It's been a while since I started a new story. This one is a little different. I seem to have picked up a bad case of the fluff bunnies. I'm not sure if I caught them from Jo (jmkw/cjfann) or if my own little hutch of bunnies finally came home. I cleaned out their cage just in case they decide to stay.
Some of you know my passion for ballroom dance. It's really my second career. It seemed inevitable that eventually I would project my hobby on my two favorite characters. A lot of what happens on this ballroom floor comes from my personal experience. And as the story progresses, you'll see why dancers will tell you that ballroom dance is a little like making love with everyone watching. So it's also inevitable that this is a Jordan/Woody saga
Oh, by the way. I don't own anything. But like my friend Nyn, I'm willing, able, and ready to stage a takeover.
Sway wth Me
Chapter One
It's Kind of Like Going to the Movies
Another Monday morning...another work week, Jordan thought as the elevator doors opened and spilled her out into the busy hallway of the morgue
Another work day that would bleed into another work week, complete with doubles and night shifts. She shook her head. Her life was now predictable, orderly, nearly scheduled since she had gotten back to Boston after her DC hiatus.
Okay, it wasn't exactly a hiatus. She had been on the run. But now JD's real killer had been found, the DA had backed down, and Jordan's name had been cleared. That was all that really mattered… or so she kept telling herself. She had her job back.

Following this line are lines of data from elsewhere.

(** *** The two patterns *)

Lemma rep_space_zero p s :
  Re.rep_match false Re.CSpace true (fun _ rest => Some rest) 0 p s
  = Some (Str.lstrip s).
Proof.
  revert p. induction s as [|c s IH]; intros p; [reflexivity | ].
  cbn [Re.rep_match Str.lstrip Re.charset_mem].
  destruct (Chars.is_space c).
  - cbn [Nat.pred]. rewrite IH. reflexivity.
  - reflexivity.
Qed.

Lemma match_at_spaces p s :
  Re.match_at false spaces_pattern p s
  = match s with
    | EmptyString => None
    | String c s' => if Chars.is_space c then Some (Str.lstrip s') else None
    end.
Proof.
  unfold Re.match_at, spaces_pattern, Re.plus. cbn [Re.rmatch].
  destruct s as [|c s]; [reflexivity | ].
  cbn [Re.rep_match Re.charset_mem].
  destruct (Chars.is_space c); [ | reflexivity].
  cbn [Nat.pred]. rewrite rep_space_zero. reflexivity.
Qed.

Lemma lstrip_drop s :
  drop (String.length s - String.length (Str.lstrip s)) s = Str.lstrip s
  /\ (String.length (Str.lstrip s) <= String.length s)%nat.
Proof.
  induction s as [|c s [IH1 IH2]]; [split; reflexivity | ].
  cbn [Str.lstrip]. destruct (Chars.is_space c).
  - cbn [String.length].
    replace (S (String.length s) - String.length (Str.lstrip s))%nat
      with (S (String.length s - String.length (Str.lstrip s))) by lia.
    cbn [drop]. split; [exact IH1 | lia].
  - rewrite Nat.sub_diag. split; [reflexivity | lia].
Qed.

Lemma collapse_nil : collapse_spaces "" = "".
Proof. reflexivity. Qed.

Lemma collapse_cons c s :
  collapse_spaces (String c s)
  = if Chars.is_space c
    then String " " (collapse_spaces (Str.lstrip s))
    else String c (collapse_spaces s).
Proof.
  unfold collapse_spaces.
  destruct (Chars.is_space c) eqn:Hc.
  - destruct (lstrip_drop s) as [Hd Hl].
    rewrite (sub_cons_match false spaces_pattern " "
               (fun p p' s => eq_trans (match_at_spaces p s) (eq_sym (match_at_spaces p' s)))
               c s (Str.lstrip s) (String.length s - String.length (Str.lstrip s))).
    + reflexivity.
    + rewrite match_at_spaces, Hc. reflexivity.
    + cbn [String.length]. lia.
    + exact Hd.
  - apply sub_cons_no_match.
    + intros p p' s'. rewrite !match_at_spaces. reflexivity.
    + rewrite match_at_spaces, Hc. reflexivity.
Qed.

Lemma gt_cont_eq p s :
  gt_cont p s = match s with
                | EmptyString => None
                | String c s' => if is_gt c then Some s' else None
                end.
Proof.
  unfold gt_cont. destruct s as [|c s]; [reflexivity | ].
  cbn. unfold is_gt. rewrite Ascii.eqb_sym. reflexivity.
Qed.

Lemma not_gt_mem c :
  Re.charset_mem false (Re.CNoneOf [">"%char]) c = negb (is_gt c).
Proof. cbn. unfold is_gt. rewrite orb_false_r. reflexivity. Qed.

Lemma rep_not_gt_zero p s :
  Re.rep_match false (Re.CNoneOf [">"%char]) true gt_cont 0 p s = after_gt s.
Proof.
  revert p. induction s as [|c s IH]; intros p.
  - reflexivity.
  - cbn [Re.rep_match after_gt]. rewrite not_gt_mem, gt_cont_eq.
    destruct (is_gt c); cbn [negb Re.orelse].
    + reflexivity.
    + cbn [Nat.pred]. rewrite IH. destruct (after_gt s); reflexivity.
Qed.

Lemma match_at_tag p s : Re.match_at false tag_pattern p s = tag_rest s.
Proof.
  unfold Re.match_at, tag_pattern, Re.seq, Re.plus. cbn [fold_right Re.lit].
  cbn [Re.rmatch].
  destruct s as [|c s]; [reflexivity | ].
  cbn [tag_rest Re.charset_mem]. unfold is_lt.
  destruct (Ascii.eqb c "<"); [ | reflexivity].
  fold gt_cont.
  destruct s as [|d s]; [reflexivity | ].
  cbn [Re.rep_match body_rest]. rewrite not_gt_mem.
  destruct (is_gt d); cbn [negb Re.orelse]; [reflexivity | ].
  cbn [Nat.pred]. rewrite rep_not_gt_zero. destruct (after_gt s); reflexivity.
Qed.

Lemma after_gt_drop s r :
  after_gt s = Some r ->
  (String.length r < String.length s)%nat
  /\ drop (String.length s - String.length r) s = r.
Proof.
  revert r. induction s as [|c s IH]; intros r; [discriminate | ].
  cbn [after_gt]. destruct (is_gt c).
  - intros [= <-]. cbn [String.length]. split; [lia | ].
    replace (S (String.length s) - String.length s)%nat with 1%nat by lia.
    reflexivity.
  - intros H. destruct (IH r H) as [Hl Hd]. cbn [String.length]. split; [lia | ].
    replace (S (String.length s) - String.length r)%nat
      with (S (String.length s - String.length r)) by lia.
    exact Hd.
Qed.
(** * Token lifecycle of [utils/auth.py]

    A shallow embedding of the OAuth access-token and dxFeed streamer-token
    acquisition of the Tastytrade dashboard, together with the properties
    its specification states about caching, refresh and failure.

    The Python module talks to four ambient things: the Streamlit secret
    store, the Streamlit session state, the wall clock and the network.
    The secret store, the clock and the network are read-only for the
    module and live in an environment [Env]; the session state, the number
    of clock readings taken and the list of requests issued form the
    mutable [World].  A Python function becomes a computation in the monad
    [Py], which threads the world and may raise; as in Python, the effects
    performed before an exception is raised stay in place. *)

From Stdlib Require Import ZArith String List Lia.
From stdpp Require Import base option gmap strings.
Import ListNotations.
Local Open Scope string_scope.
Local Open Scope list_scope.
Local Open Scope Z_scope.
Set Warnings "-register-all".

(** ** Python values *)

(** The values that flow through the module: what [response.json()] can
    produce and what the session state holds.  A Python [dict] with
    string keys is an association list in which the first binding of a
    key is the live one.  [VNum] is a Python [int], as a JSON integer
    parses.  Timestamps are read in whole seconds: a reading of
    [time.time()] is a float with an integer value below 2^53, and so are
    the expiry instants computed from readings and constants.  Where an
    [int] from the network meets a float, the conversion and the rounding
    of the sum are modelled ([float_add]). *)
Inductive value : Type :=
| VNone
| VBool (b : bool)
| VNum (n : Z)
| VStr (s : string)
| VList (l : list value)
| VDict (d : list (string * value)).

(** The exceptions the module can raise or let through.  [Exception] is
    the bare built-in class raised on a non-200 answer, [ValueError] the
    one raised by [load_credentials], [OverflowError] what [float + int]
    raises for an [int] beyond the floats, and
    [StreamlitSecretNotFoundError] (a [FileNotFoundError]) what
    [st.secrets[...]] raises when there is no secrets file. *)
Inductive exn : Type :=
| KeyError (key : string)
| AttributeError (name : string)
| TypeError
| ValueError (msg : string)
| Exception (msg : string)
| OverflowError
| StreamlitSecretNotFoundError
| JSONDecodeError
| RequestException.

Inductive result (A : Type) : Type :=
| Ok (a : A)
| Raise (e : exn).
Arguments Ok {A} a.
Arguments Raise {A} e.

(** ** Network *)

(** An f-string with one hole, [f"{lit}{arg}"], kept unformatted. *)
Record fstring : Type := FStr { lit : string; arg : value }.

Inductive request : Type :=
| POST (url : string) (data : list (string * string))
| GET (url : string) (headers : list (string * fstring)).

(** What [requests] hands back: the status, the raw body and the outcome
    of [response.json()] ([None] when the body is not JSON). *)
Record Response : Type :=
  { status_code : Z; text : string; json : option value }.

Inductive reply : Type :=
| Responded (r : Response)
| Unreachable.

(** ** Environment and world *)

(** [st.secrets]: no secrets file at all, or the keys of the file. *)
Inductive secret_store : Type :=
| NoSecretsFile
| SecretsFile (s : gmap string string).

#[global] Instance secret_store_lookup : Lookup string string secret_store :=
  fun k st =>
    match st with
    | NoSecretsFile => None
    | SecretsFile s => s !! k
    end.

Record Env : Type :=
  { secrets : secret_store;                (* st.secrets *)
    clock : nat -> Z;                      (* n-th reading of time.time() *)
    http : list request -> request -> reply (* answer, given the history *) }.

Record World : Type :=
  { session_state : gmap string value;     (* st.session_state *)
    ticks : nat;                           (* clock readings taken *)
    sent : list request                    (* requests issued, oldest first *) }.

Definition with_session (f : gmap string value -> gmap string value)
    (w : World) : World :=
  {| session_state := f (session_state w); ticks := ticks w; sent := sent w |}.

Definition tick (w : World) : World :=
  {| session_state := session_state w; ticks := S (ticks w); sent := sent w |}.

Definition record (q : request) (w : World) : World :=
  {| session_state := session_state w; ticks := ticks w;
     sent := sent w ++ [q] |}.

(** ** The monad *)

Definition Py (A : Type) : Type := Env -> World -> result A * World.

Definition run {A} (m : Py A) (e : Env) (w : World) : result A * World :=
  m e w.

#[global] Instance Py_ret : MRet Py := fun A a _ w => (Ok a, w).

#[global] Instance Py_bind : MBind Py := fun A B k m e w =>
  match m e w with
  | (Ok a, w') => k a e w'
  | (Raise x, w') => (Raise x, w')
  end.

Definition raise {A} (x : exn) : Py A := fun _ w => (Raise x, w).

(** [try: m  except ...: h]; the handler re-raises what it does not
    catch. *)
Definition try_except {A} (m : Py A) (h : exn -> Py A) : Py A := fun e w =>
  match m e w with
  | (Ok a, w') => (Ok a, w')
  | (Raise x, w') => h x e w'
  end.

(** ** Primitive operations *)

Fixpoint assoc (k : string) (d : list (string * value)) : option value :=
  match d with
  | [] => None
  | (k', v) :: d' => if String.eqb k k' then Some v else assoc k d'
  end.

(** [v[k]] for a string key [k]. *)
Definition subscript (v : value) (k : string) : Py value :=
  match v with
  | VDict d => match assoc k d with
               | Some x => mret x
               | None => raise (KeyError k)
               end
  | _ => raise TypeError
  end.

(** [v.get(k, dflt)]. *)
Definition dict_get (v : value) (k : string) (dflt : value) : Py value :=
  match v with
  | VDict d => mret (default dflt (assoc k d))
  | _ => raise (AttributeError "get")
  end.

(** The number a value stands for in arithmetic with a float. *)
Definition as_number (v : value) : option Z :=
  match v with
  | VNum n => Some n
  | VBool b => Some (if b then 1 else 0)
  | _ => None
  end.

(** [v > t] for a float [t]. *)
Definition gt_float (v : value) (t : Z) : Py bool :=
  match as_number v with
  | Some n => mret (t <? n)
  | None => raise TypeError
  end.

(** The double nearest to the integer [z], ties to even: 53 significant
    bits are kept. *)
Definition round_double (z : Z) : Z :=
  let a := Z.abs z in
  if a <? 2 ^ 53 then z
  else
    let e := Z.log2 a - 52 in
    let q := a / 2 ^ e in
    let r := a mod 2 ^ e in
    let half := 2 ^ (e - 1) in
    let q' := if r <? half then q
              else if half <? r then q + 1
              else if Z.even q then q else q + 1 in
    Z.sgn z * (q' * 2 ^ e).
Definition sys_stdout_write (s : string) : M unit := λ w, (Ret (), put_stdout s w).
Definition sys_stderr_write (s : string) : M unit := λ w, (Ret (), put_stderr s w).
Definition sys_exit {A} (code : Z) : M A := raise (SystemExit code).

(** ** [getopt.getopt(args, "h", ["help"])] *)

Module Getopt.

(** [do_shorts]: every letter of a cluster must be [h]. *)
Fixpoint do_shorts (optstring : string) : string + list (string * string) :=
  match optstring with
  | EmptyString => inr []
  | String opt optstring' =>
      if bool_decide (opt = "h"%char) then
        match do_shorts optstring' with
        | inr opts => inr (("-h", "") :: opts)
        | inl msg => inl msg
        end
      else inl ("option -" +:+ String opt "" +:+ " not recognized")
  end.

(** The text before the first [=], and whether there is one. *)
Fixpoint cut_eq (s : string) : string * bool :=
  match s with
  | EmptyString => ("", false)
  | String c s' =>
      if bool_decide (c = "="%char) then ("", true)
      else let '(o, b) := cut_eq s' in (String c o, b)
  end.

(** [do_longs]: a prefix of [help] stands for it, and it takes no
    argument. *)
Definition do_longs (opt : string) : string + list (string * string) :=
  let '(opt, has_optarg) := cut_eq opt in
  if negb (Str.has_prefix opt "help") then
    inl ("option --" +:+ opt +:+ " not recognized")
  else if has_optarg then
    inl "option --help must not have an argument"
  else inr [("--help", "")].

Fixpoint getopt (args : list string) : string + (list (string * string) * list string) :=
  match args with
  | [] => inr ([], [])
  | a :: args' =>
      if Str.startswith "-" a && negb (bool_decide (a = "-")) then
        if bool_decide (a = "--") then inr ([], args')
        else
          let here :=
            match a with
            | String _ (String "-" opt) => do_longs opt
            | String _ optstring => do_shorts optstring
            | EmptyString => inr []
            end in
          match here, getopt args' with
          | inl msg, _ => inl msg
          | inr _, inl msg => inl msg
          | inr opts, inr (opts', rest) => inr (opts ++ opts', rest)
          end
      else inr ([], args)
  end.

End Getopt.

(** ** [nodevers/shared.py] *)

Module Shared.

Definition get_nodevers_prefix : M string :=
  nodevers_prefix ← os_getenv "NODEVERS_PREFIX";
  match nodevers_prefix with
  | Some p => mret p
  | None =>
      uid ← os_geteuid;
      if bool_decide (uid = 0) then mret "/opt/nodevers"
      else
        home_path ← os_getenv "HOME";
        match home_path with
        | Some h => mret (Path.join h ".nodevers")
        | None => raise AttributeError   (* os.path.join(None, ...) *)
        end
  end.

Definition dirs : list string :=
  ["versions"; "tmp"; "patches"; Path.join "patches" "global"].

Fixpoint valid_nodevers_prefix_loop (path : string) (dirs : list string) : M bool :=
  match dirs with
  | [] => mret true
  | i :: dirs' =>
      let full_path := Path.join path i in
      d ← os_path_isdir full_path;
      if negb d then mret false
      else valid_nodevers_prefix_loop path dirs'
  end.

Definition valid_nodevers_prefix (path : string) : M bool :=
  valid_nodevers_prefix_loop path dirs.

Fixpoint mknodevers_prefix_loop (path : string) (dirs : list string) : M unit :=
  match dirs with
  | [] => mret ()
  | i :: dirs' =>
      let full_path := Path.join path i in
      os_makedirs full_path;;
      mknodevers_prefix_loop path dirs'
  end.

Definition mknodevers_prefix (path : string) : M unit :=
  e ← os_path_exists path;
  (if e : bool then shutil_rmtree path else mret ());;
  mknodevers_prefix_loop path dirs.

Definition valid_version_string (ver : string) : bool :=
  let regex := "^(\d+)\.(\d+)\.(\d+)$" in
  match Re.re_match regex ver with
  | None => false
  | Some _ => true
  end.

Definition get_versions_dir : M string :=
  p ← get_nodevers_prefix; mret (Path.join p "versions").

Definition get_bin_dir : M string :=
  p ← get_nodevers_prefix; mret (Path.join p "bin").

Definition get_patches_dir : M string :=
  p ← get_nodevers_prefix; mret (Path.join p "patches").

Definition get_tmp_dir : M string :=
  p ← get_nodevers_prefix; mret (Path.join p "tmp").

Definition get_version_dir (ver : string) : M string :=
  d ← get_versions_dir; mret (Path.join d ver).

Definition version_exists (ver : string) : M bool :=
  version_dir ← get_version_dir ver;
  d ← os_path_isdir version_dir;
  if d : bool then mret true else mret false.

Definition get_real_version_dir (ver : string) : M (option string) :=
  e ← version_exists ver;
  if e : bool then vd ← get_version_dir ver; mret (Some vd) else mret None.

(** The body of [for patch in os.listdir(dir)]; [patches_list] is the
    list the loop appends to. *)
Fixpoint get_patches_list_loop (dir : string) (names : list string)
    (patches_list : list string) : M (list string) :=
  match names with
  | [] => mret patches_list
  | patch :: names' =>
      let full_path := Path.join dir patch in
      d ← os_path_isdir full_path;
      get_patches_list_loop dir names'
        (if negb d then patches_list ++ [full_path] else patches_list)
  end.

Definition get_patches_list (ver : string) : M (list string) :=
  let patches_list := [] in
  pd ← get_patches_dir;
  let global_patch_dir := Path.join pd "global" in
  pd' ← get_patches_dir;
  let version_patch_dir := Path.join pd' ver in
  names ← os_listdir global_patch_dir;
  patches_list ← get_patches_list_loop global_patch_dir names patches_list;
  d ← os_path_isdir version_patch_dir;
  if d : bool then
    names ← os_listdir version_patch_dir;
    get_patches_list_loop version_patch_dir names patches_list
  else mret patches_list.

Definition __try_python (python_exe : string) : M bool :=
  let regex := "Python (2\.[67]\.\d+)" in
  except_OSError
    (process ← subprocess_Popen [python_exe; "-V"];
     let ver := err_stream process in
     match Re.re_match regex ver with
     | None => mret false
     | Some _ => mret true
     end)
    (mret false).

Definition __try_make (make_exe : string) : M bool :=
  let regex := "GNU [Mm]ake" in
  except_OSError
    (process ← subprocess_Popen [make_exe; "-v"];
     let ver := out_stream process in
     match Re.re_match regex ver with
     | None => mret false
     | Some _ => mret true
     end)
    (mret false).

Definition python : M string :=
  a ← __try_python "python";
  if a : bool then mret "python"
  else
    b ← __try_python "python2";
    if b : bool then mret "python2"
    else raise (MissingToolError
                  "python is either missing, newer than 2.x or older than 2.6").

Definition gmake : M string :=
  a ← __try_make "make";
  if a : bool then mret "make"
  else
    b ← __try_make "gmake";
    if b : bool then mret "gmake"
    else raise (MissingToolError "make is either missing or not GNU make").

Definition help_func {A} (help_str : string) : M A :=
  sys_stdout_write help_str;;
  sys_exit 0.

Definition link_to (ver : string) : M unit :=
  if bool_decide (ver = "system") then
    b ← get_bin_dir;
    l ← os_path_lexists b;
    if l : bool then b' ← get_bin_dir; os_unlink b' else mret ()
  else
    e ← version_exists ver;
    if e : bool then
      b ← get_bin_dir;
      l ← os_path_lexists b;
      (if l : bool then b' ← get_bin_dir; os_unlink b' else mret ());;
      vd ← get_version_dir ver;
      let version_bin_dir := Path.join vd "bin" in
      b'' ← get_bin_dir;
      os_symlink version_bin_dir b''
    else raise (NoSuchVersionError "there is no such version installed").

Definition current_version : M string :=
  process ← subprocess_Popen ["node"; "-v"];
  let node_output := out_stream process in
  let regex := "v(\d+\.\d+\.\d+)" in
  let match_ := Re.re_match regex node_output in
  match match_ ≫= (λ m, Re.group m 1) with
  | Some ver => mret ver
  | None => raise AttributeError   (* None has no attribute group *)
  end.

End Shared.

(** ** [nodevers/remove.py] *)

Module Remove.

Definition nl : string := String Str.LF "".

Definition __helpstr__ : string :=
  "Usage: nodevers remove <version> [options]" +:+ nl +:+
  nl +:+
  "  Summary:" +:+ nl +:+
  "      Uninstalls the specified Node version" +:+ nl +:+
  nl +:+
  "  Options:" +:+ nl +:+
  "      -h/--help         Print this text" +:+ nl +:+
  nl.

(** Modelled from the spec: the modules [nodevers.use] and
    [nodevers.version], from which [remove] takes [link_to] and
    [current_version], are not among the sources.  The spec has
    [remove] switch the Activation Manager to "system" and use the
    discovery of the Activation Manager, which are [shared.link_to] and
    [shared.current_version]. *)
Definition use_link_to : string → M unit := Shared.link_to.
Definition version_current_version : M string := Shared.current_version.

Definition remove (ver : string) : M unit :=
  cur ← version_current_version;
  (if bool_decide (ver = cur) then use_link_to "system" else mret ());;
  vd ← Shared.get_version_dir ver;
  shutil_rmtree vd.

(** [for option, value in optlist: ...] *)
Fixpoint parse_loop (optlist : list (string * string)) : M unit :=
  match optlist with
  | [] => mret ()
  | (option, value) :: optlist' =>
      (if bool_decide (option ∈ ["-h"; "--help"])
       then Shared.help_func __helpstr__ else mret ());;
      parse_loop optlist'
  end.

Definition parse (args : list string) : M unit :=
  match args with
  | [] => Shared.help_func __helpstr__
  | args0 :: _ =>
      match Getopt.getopt args with
      | inl err =>
          sys_stderr_write ("Error: " +:+ err +:+ "." +:+ nl);;
          sys_exit (-1)
      | inr (optlist, arglist) =>
          parse_loop optlist;;
          e ← Shared.version_exists args0;
          if e : bool then remove args0
          else sys_stdout_write ("There is no such version installed." +:+ nl)
      end
  end.
(** The decimal digits of a number are between ["0"] and ["9"]. *)
Lemma digits_of_uint_range (d : Decimal.uint) (c : N) :
  In c (digits_of_uint d) -> 48 <= c <= 57.
Proof.
  induction d; simpl; intros Hin; try tauto;
    (destruct Hin as [<-|Hin]; [lia | now apply IHd]).
Qed.

Lemma str_of_int_negative (n : Z) :
  (n < 0)%Z -> exists ds, str_of_int n = 45 :: ds /\
                          forall c, In c ds -> 48 <= c <= 57.
Proof.
  intros Hn. destruct n as [|p|p]; try lia.
  unfold str_of_int. simpl. eexists. split; [reflexivity|].
  intros c. apply digits_of_uint_range.
Qed.

(** ** The CSV-or-integer validator *)

Lemma is_valid_game_csv_str (self : RAClient) (s : pystr) :
  is_valid_game_csv self (VStr s) =
  forallb (fun part => isdigit unicode_isdigit (strip unicode_isspace part))
          (List.filter truthy (split 44 s)).
Proof. reflexivity. Qed.

(** One bad piece is enough to fail the whole check. *)
Lemma forallb_filter_false {A} (keep f : A -> bool) (l : list A) (x : A) :
  In x l -> keep x = true -> f x = false ->
  forallb f (List.filter keep l) = false.
Proof.
  intros Hin Hkeep Hf.
  destruct (forallb f (List.filter keep l)) eqn:Hall; [|reflexivity].
  rewrite forallb_forall in Hall.
  rewrite <- Hf. symmetry. apply Hall. apply List.filter_In. tauto.
Qed.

Now if she could just get her life back. She walked down the corridor to her office and opened the door, dropping her pocketbook down on her desk. There was a neat pile of mail on its surface, presumably left by Emmy after the ME had gone home yesterday.
Forensic Journal, bill, bill…a card? Jordan felt her breath catch in her throat as the sight of the familiar handwriting tugged at her memory. She had talked to him briefly after she had returned to Boston. As a matter of fact, he had somehow heard of her plight and phoned Garret to make sure she was okay while she was on the run. They had a longer phone conversation last week. A glance at the clock on her desk told her it was time to go to work, that the card really needed to wait, but she tore it open anyway.
Hi Sweetheart,
You've been on my mind since we talked the other night. It sounds like you've been working too much. And after what you've been through, that's not a good thing. So here's a little something that I hope will make you feel better. I understand this is quite a popular past time now, since there are several TV shows about it . Go out and have a good time on your old man.
Love,
Dad
Jordan fingered the gift certificate before she tucked it away inside her pocketbook. Max was right. She had been working too many hours, but work had always been the way she coped in the past. It had been her panacea and in many ways the cure-all that righted her world.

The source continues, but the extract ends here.